■ Task instructions: Copy out each line of the data that includes the string "exact".

■ Source data:
######
Lemma perform_msr_lines_only c k k' :
  msr_lines_only (tty0tty_table k) -> perform c k = Some k' ->
  msr_lines_only (tty0tty_table k').
Proof.
  intros Hinv Hrun.
  destruct c as [t fresh | t | t b m | t | t | t st cl];
    cbn [perform] in Hrun.
  - destruct (tty0tty_open t fresh k) as [[r k2] | ] eqn:Hopen;
      [ | discriminate Hrun].
    injection Hrun as <-.
    destruct (open_cases _ _ _ _ _ Hopen)
      as [[_ Htbl] | (ts & s1 & Ht & Hi & Hslot)].
    + rewrite Htbl. exact Hinv.
    + rewrite (open_returns k t ts fresh s1 Ht Hi Hslot) in Hopen.
      injection Hopen as _ <-. cbn [tty0tty_table].
      intros j s' Hj. destruct (decide (index ts = j)) as [<- | Hne].
      * rewrite lookup_insert_eq in Hj. injection Hj as <-.
        apply lines_only_null_modem_msr.
      * rewrite !lookup_insert_ne in Hj by exact Hne. apply (Hinv j s' Hj).
  - intros j s' Hj.
    pose proof (close_keeps_field msr t k k' ltac:(reflexivity) Hrun j)
      as Hsame.
    rewrite Hj in Hsame.
    destruct (tty0tty_table k !! j) as [s0 | ] eqn:Hs0; [ | discriminate Hsame].
    injection Hsame as Heq. rewrite Heq. apply (Hinv j s0 Hs0).
  - destruct (tty0tty_write t b m k) as [[r k2] | ] eqn:Hw;
      [ | discriminate Hrun].
    injection Hrun as <-. rewrite (write_table _ _ _ _ _ _ Hw). exact Hinv.
  - open_bind Hrun as r Hr. injection Hrun as <-. exact Hinv.
  - open_bind Hrun as r Hr. injection Hrun as <-. exact Hinv.
  - destruct (tty0tty_tiocmset t st cl k) as [[r k2] | ] eqn:Hset;
      [ | discriminate Hrun].
    injection Hrun as <-.
    apply (tiocmset_msr_lines_only _ _ _ _ _ _ Hinv Hset).
Qed.

Lemma perform_all_msr_lines_only cs : forall k k',
  msr_lines_only (tty0tty_table k) -> perform_all cs k = Some k' ->
  msr_lines_only (tty0tty_table k').
Proof.
  induction cs as [ | c cs IH]; intros k k' Hinv Hrun.
  - injection Hrun as <-. exact Hinv.
  - cbn [perform_all] in Hrun. open_bind Hrun as k1 Hc.
    apply (IH k1 k'); [ | exact Hrun].
    apply (perform_msr_lines_only c k k1 Hinv Hc).
Qed.

(** X12.  In any memory reached from an all-[NULL] table by driver
    calls, no record has anything but CTS, CD and DSR in its MSR: of the
    32 bits only bits 4, 5 and 6 can be up (whatever the block that
    [kmalloc] returned held, and whatever masks [tty0tty_tiocmset] was
    given).  In particular the ring indicator is never raised, and
    [tty0tty_tiocmget] never reports [TIOCM_RI]. *)
Theorem ring_never_raised (cs : list call) (k0 k : kernel) :
  tty0tty_table k0 = ∅ ->
  perform_all cs k0 = Some k ->
  (forall i s, tty0tty_table k !! i = Some s ->
     asserted (msr s) MSR_RI = false /\
     forall n, 0 <= n < 32 -> n <> 4 -> n <> 5 -> n <> 6 ->
               Z.testbit (msr s) n = false) /\
  (forall t ts i s,
     ttys k !! t = Some ts -> driver_data ts = Some i ->
     tty0tty_table k !! i = Some s ->
     exists r, tty0tty_tiocmget t k = Some r /\ asserted r TIOCM_RI = false).
Proof.
  intros Hboot Hrun.
  assert (Hinv : msr_lines_only (tty0tty_table k)).
  { apply (perform_all_msr_lines_only cs k0 k); [ | exact Hrun].
    intros i s Hs. rewrite Hboot, lookup_empty in Hs. discriminate Hs. }
  split.
  - intros i s Hs. split; [ | apply (Hinv i s Hs)].
    change MSR_RI with (2 ^ 7). rewrite asserted_bit by lia.
    apply (Hinv i s Hs); lia.
  - intros t ts i s Ht Hd Hs.
    destruct (tiocmget_bits k t ts i s Ht Hd Hs) as (r & Hget & Hbits).
    exists r. split; [exact Hget | ].
    change TIOCM_RI with (2 ^ 7). rewrite asserted_bit, Hbits by lia.
    rewrite (Hinv i s Hs 7) by lia.
    cbn [Z.eqb Pos.eqb andb orb].
    rewrite ?andb_false_r. reflexivity.
Qed.

Lemma ring_never_raised_witness :
  exists k r,
    perform_all
      [Open tty_a (Some junk); Open tty_b (Some junk);
       Tiocmset tty_a (Z.lor TIOCM_RTS TIOCM_RI) 0] boot = Some k /\
    msr <$> tty0tty_table k !! 1 = Some 0x70 /\
    tty0tty_tiocmget tty_b k = Some r /\ asserted r TIOCM_RI = false.
Proof.
  destruct (perform_all
              [Open tty_a (Some junk); Open tty_b (Some junk);
               Tiocmset tty_a (Z.lor TIOCM_RTS TIOCM_RI) 0] boot)
    as [k | ] eqn:Hrun; [ | vm_compute in Hrun; discriminate Hrun].
  destruct (ring_never_raised _ boot k eq_refl Hrun) as [_ Hget].
  assert (Hk : Some k = perform_all
                 [Open tty_a (Some junk); Open tty_b (Some junk);
                  Tiocmset tty_a (Z.lor TIOCM_RTS TIOCM_RI) 0] boot)
    by (symmetry; exact Hrun).
  vm_compute in Hk. injection Hk as Hk.
  assert (Htb : exists tb sb,
             ttys k !! tty_b = Some tb /\ driver_data tb = Some 1 /\
             tty0tty_table k !! 1 = Some sb /\ msr sb = 0x70).
  { rewrite Hk. eexists _, _. repeat split; reflexivity. }
  destruct Htb as (tb & sb & Htb & Hdb & Hsb & Hmsr).
  destruct (Hget tty_b tb 1 sb Htb Hdb Hsb) as (r & Hr & Hri).
  exists k, r. split; [reflexivity | ].
  split; [rewrite Hsb; cbn; rewrite Hmsr; reflexivity | ].
  split; [exact Hr | exact Hri].
Defined.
######
■ Solution for this task:
    + rewrite Htbl. exact Hinv.
      * rewrite !lookup_insert_ne in Hj by exact Hne. apply (Hinv j s' Hj).
    injection Hrun as <-. rewrite (write_table _ _ _ _ _ _ Hw). exact Hinv.
  - open_bind Hrun as r Hr. injection Hrun as <-. exact Hinv.
  - open_bind Hrun as r Hr. injection Hrun as <-. exact Hinv.
  - injection Hrun as <-. exact Hinv.
    apply (IH k1 k'); [ | exact Hrun].
  { apply (perform_all_msr_lines_only cs k0 k); [ | exact Hrun].
    exists r. split; [exact Hget | ].
    by (symmetry; exact Hrun).
  split; [exact Hr | exact Hri].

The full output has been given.